In the listing below, find each line containing "ReverseState" and report it.

#####

Lemma reverse_unboard_sound L conn overlay st :
  RSound L st -> Forall (rconn_ok p c) L -> rconn_ok p c conn -> conn ∈ L ->
  rev_trips st !! trip_uid (getTrip conn) = Some overlay ->
  is_Some (exitConnection overlay) \/
    at_least (rev_times st) (node_uid (getArrivalNode conn)) (getArrivalTime conn) ->
  exists overlay' st', reverse_unboard p conn overlay st = Ok (overlay', st') /\
    RSound L st' /\ revolves st st' /\ rev_times st' = rev_times st /\
    rev_trips st' !! trip_uid (getTrip conn) = Some overlay' /\
    (is_Some (exitConnection overlay) \/ canUnboard conn = true -> is_Some (exitConnection overlay')).
Proof.
  intros HS Hok Hconn Hin Hover Hor. unfold reverse_unboard.
  destruct (canUnboard conn) eqn:Hcu.
  2: { exists overlay, st. split_and!; try done. by intros [|]. }
  destruct (lookup_lt_is_Some_2 (rev_steps st) (node_uid (getArrivalNode conn))) as [s Hs].
  { rewrite (rs_steps_len _ _ HS). by destruct Hconn. }
  destruct (lookup_lt_is_Some_2 (rev_times st) (node_uid (getArrivalNode conn))) as [t Ht].
  { rewrite (rs_times_len _ _ HS). by destruct Hconn. }
  unfold vec_at, vec_set. rewrite Hs, Ht, Hover. cbn [mbind result_bind].
  set (chosen := match exitConnection overlay with None => _ | Some _ => _ end).
  destruct chosen eqn:Hch; cycle 1.
  { exists overlay, st. split_and!; try done. intros _. unfold chosen in Hch.
    destruct (exitConnection overlay); [done | discriminate Hch]. }
  assert (at_least (rev_times st) (node_uid (getArrivalNode conn)) (getArrivalTime conn)) as Hat.
  { unfold chosen in Hch. destruct (exitConnection overlay) as [x0|]; [|by destruct Hor as [[? ?]|]].
    destruct (getFinalEnterConnection s) as [next|] eqn:He; [|done].
    rewrite !andb_true_iff in Hch. destruct Hch as [_ Hle%Z.leb_le].
    destruct (rs_steps _ _ HS _ _ Hs) as [[? _] | (e & x & f & -> & Hleg & _)]; [congruence|].
    cbn in He. injection He as ->.
    destruct (before_in_elem _ _ _ (rleg_order _ _ _ Hleg)) as [_ Hnext].
    rewrite Forall_forall in Hok. destruct (Hok next Hnext). exists t. split; [done|lia]. }
  eexists _, _. split; [reflexivity|].
  set (overlay' := mkTripQueryData _ _ _ _ _). set (u := trip_uid (getTrip conn)) in *.
  pose proof (lookup_lt_Some _ _ _ Hover) as Hlt.
  assert (<[u := overlay']> (rev_trips st) !! u = Some overlay') as Hu by by apply list_lookup_insert_eq.
  destruct HS as [H1 H2 H3 H4 H5 H6 H7 H8]. split_and!; try done.
  - split; cbn; try done; [by rewrite length_insert|..].
    + intros v q e Hq He. destruct (decide (u = v)) as [<-|Hne].
      * rewrite Hu in Hq. injection Hq as <-. cbn in He. injection He as <-. by split.
      * rewrite list_lookup_insert_ne in Hq by done. by apply (H7 v q e).
    + intros v q q0 Hq Hq0. destruct (decide (u = v)) as [<-|Hne].
      * rewrite Hu in Hq. injection Hq as <-. cbn. by apply (H8 u).
      * rewrite list_lookup_insert_ne in Hq by done. by apply (H8 v).
  - split; cbn; try done. intros v q Hq. destruct (decide (u = v)) as [<-|Hne].
    + rewrite Hover in Hq. injection Hq as <-. exists overlay'. split_and!; [done..|]. cbn. eauto.
    + exists q. by rewrite list_lookup_insert_ne.
Qed.

Lemma rcount_sound L st st1 :
  RSound L st1 -> revolves st st1 ->
  RSound L (rev_count_reachable st1) /\ revolves st (rev_count_reachable st1).
Proof. intros [] Hev. split; [by split|]. transitivity st1; [done|]. split; cbn; eauto. Qed.

Definition has_exit (st : ReverseState) (u : uid) : Prop :=
  exists q, rev_trips st !! u = Some q /\ is_Some (exitConnection q).

(** What a visited connection achieves when its arrival leads to the destination. *)
Definition rvisit_done (conn : Connection) (st st' : ReverseState) : Prop :=
  let u := trip_uid (getTrip conn) in
  has_exit st u \/ (canUnboard conn = true /\
    at_least (rev_times st) (node_uid (getArrivalNode conn)) (getArrivalTime conn)) ->
  has_exit st' u /\
  (canBoard conn = true -> rtransfers_done conn (reverseTransferableNodes (getDepartureNode conn)) st').

Lemma reverse_visit_sound pre conn overlay st :
  RSound pre st -> Forall (rconn_ok p c) (pre ++ [conn]) ->
  rev_trips st !! trip_uid (getTrip conn) = Some overlay ->
  exists st' b, reverse_visit p c conn overlay st = Ok (st', b) /\
    RSound (pre ++ [conn]) st' /\ revolves st st' /\
    (b = true -> canBoard conn = true /\
       rtransfers_done conn (reverseTransferableNodes (getDepartureNode conn)) st' /\
       exists x, rrides p c (pre ++ [conn]) conn x) /\
    rvisit_done conn st st'.
Proof.
  intros HS0 Hok Hover. pose proof (RSound_app pre [conn] st HS0) as HS.
  assert (rconn_ok p c conn) as Hconn.
  { rewrite Forall_app in Hok. destruct Hok as [_ Hok]. by inversion Hok. }
  destruct (reverse_is_reachable_sound _ conn (exitConnection overlay) st HS Hconn)
    as (reach & Hreach & Hr).
  unfold reverse_visit. rewrite Hreach. cbn [mbind result_bind].
  assert (has_exit st (trip_uid (getTrip conn)) -> is_Some (exitConnection overlay)) as Hexit
    by (intros (q & Hq & He); congruence).
  destruct reach; cycle 1.
  { exists st, false. split_and!; try done. intros Hor.
    assert (false = true); [|done]. apply Hr. destruct Hor as [He|[_ Hor]]; [left; auto | by right]. }
  pose proof (proj1 Hr eq_refl) as Hr1.
  assert (conn ∈ pre ++ [conn]) as Hin by set_solver.
  destruct (reverse_unboard_sound _ conn overlay st HS Hok Hconn Hin Hover Hr1)
    as (overlay' & st1 & Hrun & HS1 & Hev1 & Ht1 & Hover1 & Hleft).
  rewrite Hrun. cbn [mbind result_bind].
  destruct (rcount_sound _ st st1 HS1 Hev1) as [HS1' Hev1'].
  destruct (canBoard conn) eqn:Hcb; cbn [andb].
  2: { eexists _, _. split; [reflexivity|]. split_and!; try done.
       intros Hor. split; [|intros; congruence]. exists overlay'. split; [done|]. apply Hleft.
       destruct Hor as [He|[? _]]; [left; auto | by right]. }
  destruct (bool_decide (is_Some (exitConnection overlay'))) eqn:Hd.
  2: { apply bool_decide_eq_false in Hd. eexists _, _. split; [reflexivity|]. split_and!; try done.
       intros Hor. exfalso. apply Hd, Hleft. destruct Hor as [He|[? _]]; [left; auto | by right]. }
  apply bool_decide_eq_true in Hd as [x Hx]. rewrite Hx.
  destruct (rs_trips _ _ HS1 _ _ _ Hover1 Hx) as (Hxin & Hxt & Hxc & Hxb).
  assert (rleg (pre ++ [conn]) conn x) as Hleg.
  { split; [|done..]. apply elem_of_app in Hxin as [Hxin | ->%list_elem_of_singleton].
    - by apply before_in_last.
    - apply before_in_self. }
  assert (rconn_ok p c x) as Hxok by by apply (proj1 (Forall_forall _ _) Hok).
  destruct (reverse_transfers_sound _ st1 x conn (reverseTransferableNodes (getDepartureNode conn))
              HS1 Hxok Hconn Hleg Hxb) as (st2 & Hrun2 & HS2 & Hev2 & Htr2 & Hdone); [done|].
  rewrite Hrun2. cbn [mbind result_bind].
  destruct (rcount_sound _ st st2 HS2) as [HS2' Hev2']; [by transitivity st1|].
  eexists _, _. split; [reflexivity|]. split_and!; try done.
  - intros _. split_and!; try done. exists x. split; [done|]. by apply (RSound_leaving _ st1).
  - intros _. split; [|done]. exists overlay'. cbn. rewrite Htr2. eauto.
Qed.
End RSound.

Section RComplete.
Context (p : CommonParameters) (c : Calculator).

(** The state accounts for every journey made of the connections of [L]. *)
Record RComplete (L : list Connection) (st : ReverseState) : Prop := {
  rc_times : forall n t, departs p c L n t -> at_least (rev_times st) n t;
  rc_trips : forall x t, x ∈ L -> canUnboard x = true ->
    departs p c L (node_uid (getArrivalNode x)) t -> getArrivalTime x <= t ->
    has_exit st (trip_uid (getTrip x));
  rc_rides : forall e x, rrides p c L e x ->
    rtransfers_done p c e (reverseTransferableNodes (getDepartureNode e)) st
}.

Lemma has_exit_revolves st st' u : revolves st st' -> has_exit st u -> has_exit st' u.
Proof.
  intros Hev (q & Hq & He). destruct (rev_ev_trips _ _ Hev u q Hq) as (q' & Hq' & _ & He').
  exists q'. eauto.
Qed.

Lemma rsorted_before L x e :
  reverse_sorted L -> before_in L x e -> getArrivalTime e <= getArrivalTime x.
Proof.
  intros Hs (i & j & Hij & Hi & Hj). destruct (decide (i = j)) as [->|Hne].
  - assert (e = x) as -> by congruence. lia.
  - rewrite <- (take_drop_middle _ _ _ Hj) in Hs.
    apply StronglySorted_app_inv in Hs as (_ & _ & Hs). apply Z.ge_le, Hs; [|set_solver].
    apply list_elem_of_lookup. exists i. rewrite lookup_take_lt by lia. done.
Qed.

(** Leaving at time [T] or later uses only connections that arrive after [T]. *)
Lemma departs_prefix pre post n t T :
  reverse_sorted (pre ++ post) -> Forall (rconn_ok p c) (pre ++ post) ->
  (forall x, x ∈ post -> getArrivalTime x <= T) ->
  departs p c (pre ++ post) n t -> T <= t -> departs p c pre n t.
Proof.
  intros Hs Hok Hpost Hr. induction Hr as [n t Hn Ht|e x f t [Ho Ht Hb Hu] Hr IH Hw Hf Hmax]; intros Hle.
  - by apply departs_walk.
  - destruct (before_in_elem _ _ _ Ho) as [Hx He].
    rewrite Forall_forall in Hok. pose proof (Hok e He) as Heok.
    destruct (proj1 (Forall_forall _ _) (rconn_transfers _ _ _ Heok) f Hf) as (_ & Hpos).
    pose proof (rsorted_before _ _ _ Hs Ho). destruct Heok.
    eapply (departs_ride p c pre e x f t); [|apply IH; lia|done..].
    split; [|done..]. apply before_in_app_inv in Ho as [Ho|Hin]; [done|].
    specialize (Hpost e Hin). lia.
Qed.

#####

ANSWER FOR THIS EXERCISE →
Definition has_exit (st : ReverseState) (u : uid) : Prop :=
Definition rvisit_done (conn : Connection) (st st' : ReverseState) : Prop :=
Record RComplete (L : list Connection) (st : ReverseState) : Prop := {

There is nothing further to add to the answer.